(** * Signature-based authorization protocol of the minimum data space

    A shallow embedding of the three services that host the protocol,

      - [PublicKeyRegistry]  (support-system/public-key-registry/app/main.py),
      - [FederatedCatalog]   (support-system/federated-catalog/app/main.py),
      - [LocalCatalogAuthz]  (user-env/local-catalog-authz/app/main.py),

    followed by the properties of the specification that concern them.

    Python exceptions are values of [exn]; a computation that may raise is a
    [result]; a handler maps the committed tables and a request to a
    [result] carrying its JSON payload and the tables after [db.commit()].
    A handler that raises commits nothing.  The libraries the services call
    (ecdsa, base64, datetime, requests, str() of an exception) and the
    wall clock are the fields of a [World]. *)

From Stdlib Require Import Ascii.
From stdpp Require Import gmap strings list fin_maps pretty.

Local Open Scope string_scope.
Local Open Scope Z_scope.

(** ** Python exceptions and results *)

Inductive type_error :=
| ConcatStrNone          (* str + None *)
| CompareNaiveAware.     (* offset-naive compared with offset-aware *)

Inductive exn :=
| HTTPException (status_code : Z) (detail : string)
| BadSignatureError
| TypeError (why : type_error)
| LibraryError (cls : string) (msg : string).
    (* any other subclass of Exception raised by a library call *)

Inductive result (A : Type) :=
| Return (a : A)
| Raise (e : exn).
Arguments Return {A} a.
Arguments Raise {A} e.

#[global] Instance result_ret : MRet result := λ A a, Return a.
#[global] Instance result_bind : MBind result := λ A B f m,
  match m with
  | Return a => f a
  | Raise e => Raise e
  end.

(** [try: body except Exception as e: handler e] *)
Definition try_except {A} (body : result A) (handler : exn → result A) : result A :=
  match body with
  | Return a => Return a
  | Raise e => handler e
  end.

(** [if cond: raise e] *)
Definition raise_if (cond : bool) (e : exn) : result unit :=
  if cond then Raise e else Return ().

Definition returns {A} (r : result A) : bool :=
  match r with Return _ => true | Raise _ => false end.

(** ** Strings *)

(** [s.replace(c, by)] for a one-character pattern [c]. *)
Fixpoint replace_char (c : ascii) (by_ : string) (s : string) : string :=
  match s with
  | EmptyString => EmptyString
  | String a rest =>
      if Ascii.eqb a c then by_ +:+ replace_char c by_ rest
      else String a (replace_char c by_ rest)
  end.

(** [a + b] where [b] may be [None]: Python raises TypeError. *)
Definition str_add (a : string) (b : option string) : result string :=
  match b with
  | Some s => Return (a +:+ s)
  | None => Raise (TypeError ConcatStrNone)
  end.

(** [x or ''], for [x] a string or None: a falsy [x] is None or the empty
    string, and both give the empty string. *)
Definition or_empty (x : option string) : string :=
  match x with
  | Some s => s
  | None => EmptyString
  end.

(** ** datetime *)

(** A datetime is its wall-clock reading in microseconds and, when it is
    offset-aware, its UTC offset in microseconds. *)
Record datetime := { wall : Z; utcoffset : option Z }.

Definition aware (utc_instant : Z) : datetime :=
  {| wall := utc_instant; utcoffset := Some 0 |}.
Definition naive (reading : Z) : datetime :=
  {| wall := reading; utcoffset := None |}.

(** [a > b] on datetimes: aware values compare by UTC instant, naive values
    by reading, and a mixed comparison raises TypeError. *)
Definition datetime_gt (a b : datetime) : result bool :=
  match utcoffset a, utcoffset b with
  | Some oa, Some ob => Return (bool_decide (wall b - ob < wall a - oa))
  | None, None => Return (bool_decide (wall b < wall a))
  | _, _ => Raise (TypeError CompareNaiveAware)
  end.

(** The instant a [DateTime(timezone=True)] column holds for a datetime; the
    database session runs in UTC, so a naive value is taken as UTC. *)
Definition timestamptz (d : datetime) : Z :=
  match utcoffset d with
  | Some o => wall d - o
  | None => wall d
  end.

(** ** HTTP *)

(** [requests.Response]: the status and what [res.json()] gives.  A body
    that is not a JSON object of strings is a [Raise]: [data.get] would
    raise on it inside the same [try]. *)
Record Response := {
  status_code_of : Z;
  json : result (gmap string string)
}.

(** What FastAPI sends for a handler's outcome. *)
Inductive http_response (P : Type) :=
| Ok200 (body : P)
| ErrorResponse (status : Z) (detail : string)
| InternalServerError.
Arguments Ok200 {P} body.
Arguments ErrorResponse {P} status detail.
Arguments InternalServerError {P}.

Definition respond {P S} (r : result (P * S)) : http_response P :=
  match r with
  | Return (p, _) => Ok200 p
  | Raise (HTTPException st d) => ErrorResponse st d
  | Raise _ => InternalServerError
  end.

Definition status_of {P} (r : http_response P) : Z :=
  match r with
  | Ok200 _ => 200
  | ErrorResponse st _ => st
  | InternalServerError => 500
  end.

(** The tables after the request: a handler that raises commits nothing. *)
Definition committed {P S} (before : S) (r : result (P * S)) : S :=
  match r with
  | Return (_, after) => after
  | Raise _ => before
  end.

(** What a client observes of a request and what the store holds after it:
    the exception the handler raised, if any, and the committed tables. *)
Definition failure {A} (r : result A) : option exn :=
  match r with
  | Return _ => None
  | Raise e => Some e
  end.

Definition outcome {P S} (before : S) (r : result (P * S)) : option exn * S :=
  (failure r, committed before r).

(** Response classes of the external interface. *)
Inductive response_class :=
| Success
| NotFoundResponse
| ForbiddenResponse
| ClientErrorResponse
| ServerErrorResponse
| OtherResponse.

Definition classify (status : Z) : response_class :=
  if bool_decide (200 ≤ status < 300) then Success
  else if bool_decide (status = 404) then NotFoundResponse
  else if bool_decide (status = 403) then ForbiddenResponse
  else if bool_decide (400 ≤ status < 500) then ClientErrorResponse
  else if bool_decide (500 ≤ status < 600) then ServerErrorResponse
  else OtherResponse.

---

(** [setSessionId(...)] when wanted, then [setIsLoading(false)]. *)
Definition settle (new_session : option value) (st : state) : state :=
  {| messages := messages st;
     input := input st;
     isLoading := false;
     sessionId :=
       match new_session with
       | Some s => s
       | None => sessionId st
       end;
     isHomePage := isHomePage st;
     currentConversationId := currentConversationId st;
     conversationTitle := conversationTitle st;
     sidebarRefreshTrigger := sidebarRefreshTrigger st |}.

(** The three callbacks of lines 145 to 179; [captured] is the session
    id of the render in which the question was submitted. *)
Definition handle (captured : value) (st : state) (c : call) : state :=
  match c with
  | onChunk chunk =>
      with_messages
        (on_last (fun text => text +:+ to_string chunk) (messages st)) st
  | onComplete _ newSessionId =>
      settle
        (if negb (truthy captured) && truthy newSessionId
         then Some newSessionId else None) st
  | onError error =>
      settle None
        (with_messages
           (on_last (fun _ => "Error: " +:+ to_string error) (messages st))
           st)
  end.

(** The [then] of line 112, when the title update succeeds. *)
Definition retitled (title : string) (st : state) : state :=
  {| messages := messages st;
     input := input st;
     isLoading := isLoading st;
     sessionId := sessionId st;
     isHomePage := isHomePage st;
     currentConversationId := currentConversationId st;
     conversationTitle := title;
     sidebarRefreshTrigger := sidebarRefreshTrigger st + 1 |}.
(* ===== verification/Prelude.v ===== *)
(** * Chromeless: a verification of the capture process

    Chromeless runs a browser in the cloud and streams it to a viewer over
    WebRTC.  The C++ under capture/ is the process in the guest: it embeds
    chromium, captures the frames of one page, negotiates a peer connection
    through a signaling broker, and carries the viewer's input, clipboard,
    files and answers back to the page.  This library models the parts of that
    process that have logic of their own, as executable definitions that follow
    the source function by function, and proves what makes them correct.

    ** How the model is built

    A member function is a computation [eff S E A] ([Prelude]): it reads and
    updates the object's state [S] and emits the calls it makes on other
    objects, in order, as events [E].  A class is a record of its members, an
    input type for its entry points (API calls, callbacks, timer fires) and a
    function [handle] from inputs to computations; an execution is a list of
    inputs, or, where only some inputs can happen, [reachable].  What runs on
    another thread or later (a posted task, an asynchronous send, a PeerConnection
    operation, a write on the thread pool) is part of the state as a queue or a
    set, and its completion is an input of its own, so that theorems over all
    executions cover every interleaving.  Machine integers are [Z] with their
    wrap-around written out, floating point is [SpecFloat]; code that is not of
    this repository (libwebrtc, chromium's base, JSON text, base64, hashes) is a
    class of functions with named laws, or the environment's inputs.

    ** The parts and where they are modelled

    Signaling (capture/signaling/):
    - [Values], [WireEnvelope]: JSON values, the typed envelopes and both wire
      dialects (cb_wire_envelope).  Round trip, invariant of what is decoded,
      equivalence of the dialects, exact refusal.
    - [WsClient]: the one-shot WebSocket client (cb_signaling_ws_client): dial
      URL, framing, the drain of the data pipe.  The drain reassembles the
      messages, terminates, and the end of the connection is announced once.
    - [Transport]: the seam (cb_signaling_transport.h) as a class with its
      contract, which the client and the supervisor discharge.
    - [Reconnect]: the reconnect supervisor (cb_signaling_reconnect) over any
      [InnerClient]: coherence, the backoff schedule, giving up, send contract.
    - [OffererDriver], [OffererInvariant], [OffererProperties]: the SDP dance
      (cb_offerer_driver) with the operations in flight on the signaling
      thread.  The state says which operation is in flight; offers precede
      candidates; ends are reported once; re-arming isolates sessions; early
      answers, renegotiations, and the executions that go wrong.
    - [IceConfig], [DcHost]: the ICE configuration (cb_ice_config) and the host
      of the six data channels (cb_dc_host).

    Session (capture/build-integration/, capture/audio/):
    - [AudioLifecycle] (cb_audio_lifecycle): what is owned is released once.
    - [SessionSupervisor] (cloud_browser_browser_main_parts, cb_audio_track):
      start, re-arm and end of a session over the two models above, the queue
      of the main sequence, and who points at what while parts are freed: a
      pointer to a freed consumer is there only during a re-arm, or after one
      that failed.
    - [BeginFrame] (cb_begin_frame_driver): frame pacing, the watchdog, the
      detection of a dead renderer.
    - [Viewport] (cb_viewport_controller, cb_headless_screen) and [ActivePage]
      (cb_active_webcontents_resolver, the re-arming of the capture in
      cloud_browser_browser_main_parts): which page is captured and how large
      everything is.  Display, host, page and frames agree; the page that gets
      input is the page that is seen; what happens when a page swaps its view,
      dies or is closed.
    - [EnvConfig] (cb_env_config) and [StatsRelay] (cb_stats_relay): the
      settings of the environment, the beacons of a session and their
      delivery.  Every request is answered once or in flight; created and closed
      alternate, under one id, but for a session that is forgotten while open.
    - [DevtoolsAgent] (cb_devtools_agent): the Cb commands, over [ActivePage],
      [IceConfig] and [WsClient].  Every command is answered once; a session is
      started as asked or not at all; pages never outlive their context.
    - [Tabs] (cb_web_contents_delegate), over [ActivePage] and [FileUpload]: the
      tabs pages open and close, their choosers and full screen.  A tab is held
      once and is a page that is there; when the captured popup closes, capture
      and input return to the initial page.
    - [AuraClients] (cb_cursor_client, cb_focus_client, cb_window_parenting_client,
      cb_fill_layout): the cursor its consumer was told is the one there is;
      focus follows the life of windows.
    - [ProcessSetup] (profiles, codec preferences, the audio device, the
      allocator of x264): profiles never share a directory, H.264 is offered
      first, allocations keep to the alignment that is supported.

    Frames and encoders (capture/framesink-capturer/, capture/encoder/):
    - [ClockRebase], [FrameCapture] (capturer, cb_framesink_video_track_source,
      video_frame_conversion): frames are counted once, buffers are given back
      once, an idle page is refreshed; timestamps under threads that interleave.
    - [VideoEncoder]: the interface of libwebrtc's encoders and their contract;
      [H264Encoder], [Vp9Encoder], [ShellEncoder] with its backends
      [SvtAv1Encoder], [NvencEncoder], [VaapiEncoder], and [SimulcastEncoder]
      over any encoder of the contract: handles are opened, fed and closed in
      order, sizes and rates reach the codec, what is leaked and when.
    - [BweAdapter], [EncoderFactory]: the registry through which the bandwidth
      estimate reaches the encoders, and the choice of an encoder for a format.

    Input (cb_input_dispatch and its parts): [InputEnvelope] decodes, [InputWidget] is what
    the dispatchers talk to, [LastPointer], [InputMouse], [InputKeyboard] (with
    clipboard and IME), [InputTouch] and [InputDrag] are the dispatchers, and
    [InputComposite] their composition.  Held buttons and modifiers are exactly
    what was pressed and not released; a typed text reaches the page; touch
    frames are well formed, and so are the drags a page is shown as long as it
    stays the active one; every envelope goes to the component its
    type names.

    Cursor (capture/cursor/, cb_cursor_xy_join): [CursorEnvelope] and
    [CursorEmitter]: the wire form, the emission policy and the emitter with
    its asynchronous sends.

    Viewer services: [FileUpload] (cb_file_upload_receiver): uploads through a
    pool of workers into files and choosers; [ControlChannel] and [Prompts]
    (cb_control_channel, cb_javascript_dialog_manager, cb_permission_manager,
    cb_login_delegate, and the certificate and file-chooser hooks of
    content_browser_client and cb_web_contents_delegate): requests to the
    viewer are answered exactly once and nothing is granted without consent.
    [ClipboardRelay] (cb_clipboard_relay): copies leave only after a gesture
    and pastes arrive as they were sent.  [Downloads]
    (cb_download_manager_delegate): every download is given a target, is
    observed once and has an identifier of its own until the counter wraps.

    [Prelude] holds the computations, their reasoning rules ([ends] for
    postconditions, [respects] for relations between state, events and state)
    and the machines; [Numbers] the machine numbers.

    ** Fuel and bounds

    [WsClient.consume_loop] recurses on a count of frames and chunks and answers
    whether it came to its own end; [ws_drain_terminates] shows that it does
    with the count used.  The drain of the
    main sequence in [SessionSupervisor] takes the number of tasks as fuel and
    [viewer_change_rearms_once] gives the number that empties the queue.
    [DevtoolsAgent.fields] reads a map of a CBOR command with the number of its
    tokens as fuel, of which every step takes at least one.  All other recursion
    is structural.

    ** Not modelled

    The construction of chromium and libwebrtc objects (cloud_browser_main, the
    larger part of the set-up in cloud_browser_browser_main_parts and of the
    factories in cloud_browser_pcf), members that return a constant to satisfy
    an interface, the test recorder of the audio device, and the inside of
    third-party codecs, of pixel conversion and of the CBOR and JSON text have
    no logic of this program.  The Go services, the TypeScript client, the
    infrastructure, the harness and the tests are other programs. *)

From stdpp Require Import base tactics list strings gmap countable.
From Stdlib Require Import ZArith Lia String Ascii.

* **Work to complete**: Give back, unchanged, the run of lines in the listing above that begins at the line containing "- [BweAdapter], [EncoderFactory]: the" and ends at the line containing "[DevtoolsAgent.fields] reads a", both included.

* **Task solution**:
    - [BweAdapter], [EncoderFactory]: the registry through which the bandwidth
      estimate reaches the encoders, and the choice of an encoder for a format.

    Input (cb_input_dispatch and its parts): [InputEnvelope] decodes, [InputWidget] is what
    the dispatchers talk to, [LastPointer], [InputMouse], [InputKeyboard] (with
    clipboard and IME), [InputTouch] and [InputDrag] are the dispatchers, and
    [InputComposite] their composition.  Held buttons and modifiers are exactly
    what was pressed and not released; a typed text reaches the page; touch
    frames are well formed, and so are the drags a page is shown as long as it
    stays the active one; every envelope goes to the component its
    type names.

    Cursor (capture/cursor/, cb_cursor_xy_join): [CursorEnvelope] and
    [CursorEmitter]: the wire form, the emission policy and the emitter with
    its asynchronous sends.

    Viewer services: [FileUpload] (cb_file_upload_receiver): uploads through a
    pool of workers into files and choosers; [ControlChannel] and [Prompts]
    (cb_control_channel, cb_javascript_dialog_manager, cb_permission_manager,
    cb_login_delegate, and the certificate and file-chooser hooks of
    content_browser_client and cb_web_contents_delegate): requests to the
    viewer are answered exactly once and nothing is granted without consent.
    [ClipboardRelay] (cb_clipboard_relay): copies leave only after a gesture
    and pastes arrive as they were sent.  [Downloads]
    (cb_download_manager_delegate): every download is given a target, is
    observed once and has an identifier of its own until the counter wraps.

    [Prelude] holds the computations, their reasoning rules ([ends] for
    postconditions, [respects] for relations between state, events and state)
    and the machines; [Numbers] the machine numbers.

    ** Fuel and bounds

    [WsClient.consume_loop] recurses on a count of frames and chunks and answers
    whether it came to its own end; [ws_drain_terminates] shows that it does
    with the count used.  The drain of the
    main sequence in [SessionSupervisor] takes the number of tasks as fuel and
    [viewer_change_rearms_once] gives the number that empties the queue.
    [DevtoolsAgent.fields] reads a map of a CBOR command with the number of its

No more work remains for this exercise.